Our broken organization

      One of the tactics to guarantee the political control of our towns has been the disintegration of regional organization, that is, the establishment of a system for social atomization. In discussion, they pretend to eliminate this disintegration and atomization. In practice, the politicies of all the orders, consolidate it. For that reason we find in 1944 a completely disjointed, disintegrated, disorganized Indian population. The official paternalism has invented national arches for us, that co-opt some leaders and invent others. This history I have discussed a lot with our companions, we won't stop at that.

      The atomization has meant political contraction for us. We have the political control of our community, in general, but we are not allowed to have the regional one. Wanting to achieve it has shed a lot of blood. The red note of all the newspapers of faith says so.

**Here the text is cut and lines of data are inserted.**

(** One call, run to completion without another writer of [chatHistory]
    in between. *)
Definition sendChatMessage (now : Z) (message : string) (onChunk : bool)
           (model : option string) (net : FetchResult) (st : State) : Run :=
  match checkRateLimit now (apiRateLimiter st) with
  | (inr e, l) =>
      {| result := Rejected e; events := []; final := withLimiter st l |}
  | (inl _, l) =>
      let st1 := withLimiter st l in
      let sanitizedMessage := sanitizePrompt message in
      if sanitizedMessage =? "" then
        {| result := Rejected (mkError "Invalid message provided");
           events := []; final := st1 |}
      else
        let selectedModel := selectModel model (currentChatModel st1) in
        let pushed :=
          (chatHistory st1 ++ [ {| role := user; content := sanitizedMessage |} ])%list in
        let request := PostChat pushed selectedModel true (webSearchEnabled st1) in
        match exchange onChunk net pushed with
        | (inr response, calls, history) =>
            {| result := Resolved response;
               events := Fetch request :: map (fun c => OnChunk (fst c) (snd c)) calls;
               final := withHistory st1 history |}
        | (inl error, calls, history) =>
            {| result := Rejected (rethrowFriendly error);
               events := Fetch request :: map (fun c => OnChunk (fst c) (snd c)) calls;
               final := withHistory st1 (rollbackLastUser history) |}
        end
  end.

End Operations.

(** ** The rate limiter of utils.js *)

Module SpecRateLimiter.

(** Modelled from the spec: the [RateLimiter] class of utils.js, of which
    the sources hold only the calls.  Sections 3 and 4.1: a sliding window
    of admission timestamps with a fixed capacity; on every check the
    timestamps older than [now - windowDurationMs] are discarded from the
    stored window; a call is admitted iff fewer than [maxCalls] remain; a
    check records no admission, recording one is a separate step. *)
Record RateWindow := {
  maxCalls : Z;
  windowDurationMs : Z;
  timestamps : list Z
}.

(** Modelled from the spec: construction; the configuration is fixed. *)
Definition create (maxCalls windowDurationMs : Z) : RateWindow :=
  {| maxCalls := maxCalls; windowDurationMs := windowDurationMs; timestamps := [] |}.

(** Modelled from the spec: the timestamps that are not older than
    [now - windowDurationMs]. *)
Definition retained (now : Z) (w : RateWindow) : list Z :=
  filter (fun t => (now - windowDurationMs w <=? t)%Z) (timestamps w).

(** Modelled from the spec: what every check does to the stored window,
    "entries older than the window are purged lazily on each check"; the
    configuration is not touched. *)
Definition purge (now : Z) (w : RateWindow) : RateWindow :=
  {| maxCalls := maxCalls w;
     windowDurationMs := windowDurationMs w;
     timestamps := retained now w |}.

(** Modelled from the spec: the answer of [canAdmit(now)]: fewer than
    [maxCalls] timestamps remain once the expired ones are discarded. *)
Definition canAdmit (now : Z) (w : RateWindow) : bool :=
  (Z.of_nat (List.length (retained now w)) <? maxCalls w)%Z.


(** Modelled from the spec: the answer of [timeUntilNextSlot(now)], the
    time until the oldest retained timestamp falls outside the window,
    zero when a call is admittable.  A timestamp [t] is retained as long
    as [now - windowDurationMs <= t], so on the millisecond clock it is
    outside the window from [t + windowDurationMs + 1] on.  A limiter that
    refuses with nothing retained, which takes a capacity of zero or less,
    has no such timestamp to wait for. *)
Definition timeUntilNextSlot (now : Z) (w : RateWindow) : Z :=
  if canAdmit now w then 0%Z
  else
    match retained now w with
    | oldest :: _ => (oldest + windowDurationMs w + 1 - now)%Z
    | [] => 0%Z
    end.

(** Modelled from the spec: the [remaining] figure of the status query. *)
Definition remainingCalls (now : Z) (w : RateWindow) : Z :=
  Z.max 0 (maxCalls w - Z.of_nat (List.length (retained now w))).

(** Modelled from the spec: [canMakeRequest], the admission check as
    api.js calls it.  It answers [canAdmit] and, like every check, leaves
    the purged window stored; it records no admission. *)
Definition canMakeRequest (now : Z) (w : RateWindow) : bool * RateWindow :=
  (canAdmit now w, purge now w).

(** Modelled from the spec: [getTimeUntilNextRequest], the check that
    answers [timeUntilNextSlot]; it purges and records nothing. *)
Definition getTimeUntilNextRequest (now : Z) (w : RateWindow) : Z * RateWindow :=
  (timeUntilNextSlot now w, purge now w).

(** Modelled from the spec: [getRemainingRequests], the check behind the
    [remaining] figure; it purges and records nothing. *)
Definition getRemainingRequests (now : Z) (w : RateWindow) : Z * RateWindow :=
  (remainingCalls now w, purge now w).

(** Modelled from the spec: the helpers of utils.js with this limiter
    behind the three methods; the sanitizer, the error normalizer and the
    image preparer stay parameters. *)
Definition utils (sanitizePrompt : string -> string)
           (getUserFriendlyError : JSError -> string)
           (prepareImageForUpload : string -> JSError + string) : Utils :=
  Build_Utils RateWindow create canMakeRequest getTimeUntilNextRequest
              getRemainingRequests sanitizePrompt getUserFriendlyError
              prepareImageForUpload.

End SpecRateLimiter.

(** ** The image preparer of utils.js *)

Module SpecImagePreparer.
Section Preparer.

(** The codec of the platform (canvas decoding and lossy re-encoding) and
  the fixed schedule of re-encoding steps, each step a quality and a
  uniform scale, ending at the floor. *)
Variables (Bitmap Step : Type).
Variable decodeImage : string -> Bitmap.
Variable encodeImage : Bitmap -> Step -> string.
Variable schedule : list Step.

(** Modelled from the spec: the encoded size of a payload, the number of
  code units of its data URI. *)
Definition encodedSize (image : string) : nat := String.length image.

(** Modelled from the spec: re-encode along the schedule until the
  budget is met or the schedule (the floor) is exhausted. *)
Fixpoint reencode (bitmap : Bitmap) (maxBytes : nat) (steps : list Step)
: option string :=
match steps with
| [] => None
| step :: steps' =>
    let candidate := encodeImage bitmap step in
    if (encodedSize candidate <=? maxBytes)%nat then Some candidate
    else reencode bitmap maxBytes steps'
end.

Definition ImageTooLarge : JSError := mkError "ImageTooLarge".

(** Modelled from the spec: [prepare(image, maxBytes)], the
  [prepareImageForUpload] of utils.js, which the sources only call.
  Section 4.2: decode the source; if the encoded size is within
  [maxBytes] return it unchanged; otherwise re-encode at decreasing
  quality and size until the budget is met, and fail with
  [ImageTooLarge] when the floor is reached first. *)
Definition prepare (image : string) (maxBytes : nat) : JSError + string :=
let bitmap := decodeImage image in
if (encodedSize image <=? maxBytes)%nat then inr image
else
  match reencode bitmap maxBytes schedule with
  | Some payload => inr payload
  | None => inl ImageTooLarge
  end.

End Preparer.

Arguments reencode {Bitmap Step} encodeImage bitmap maxBytes steps.
Arguments prepare {Bitmap Step} decodeImage encodeImage schedule image maxBytes.

End SpecImagePreparer.

(** ** A reference engine for worked examples

    The general results below hold for every engine.  To run the code on
    concrete streams, this module provides one: integers for numbers, a
    reader for JSON texts whose number literals are integers and whose
    [\u] escapes stay below 256 (any other text is reported as a syntax
    error), and a decoder for 7-bit input, on which UTF-8 decoding is the
    identity. *)

Module Reference.

Definition ZNumber : JSNumber :=
  {| number := Z;
     number_truthy := fun z => negb (z =? 0)%Z;
     number_toString := ofZ |}.

Definition Value : Type := @JSValue ZNumber.

Definition DQUOTE : ascii := "034"%char.
Definition BACKSLASH : ascii := "092"%char.

Definition isJsonSpace (c : ascii) : bool :=
  let n := nat_of_ascii c in ((n =? 32) || (n =? 9) || (n =? 10) || (n =? 13))%nat.

Fixpoint skipSpace (s : string) : string :=
  match s with
  | String c r => if isJsonSpace c then skipSpace r else s
  | EmptyString => s
  end.

Definition digit (c : ascii) : option Z :=
  let n := nat_of_ascii c in
  if ((48 <=? n) && (n <=? 57))%nat then Some (Z.of_nat (n - 48)) else None.

Definition hexDigit (c : ascii) : option nat :=
  let n := nat_of_ascii c in
  if ((48 <=? n) && (n <=? 57))%nat then Some (n - 48)
  else if ((65 <=? n) && (n <=? 70))%nat then Some (n - 55)
  else if ((97 <=? n) && (n <=? 102))%nat then Some (n - 87)
  else None.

      The contraction has allowed development of a strong and solid organization. The maximum authority of our communities is the general assembly. Independently, by the customs of each indigenous town, the assembly integrates the family heads, youths over 18 years of age, and widows. It is this assembly which names their organs of government. Starting with these organs, the collective decisions are executed and they try to solve each one of the problems each community faces.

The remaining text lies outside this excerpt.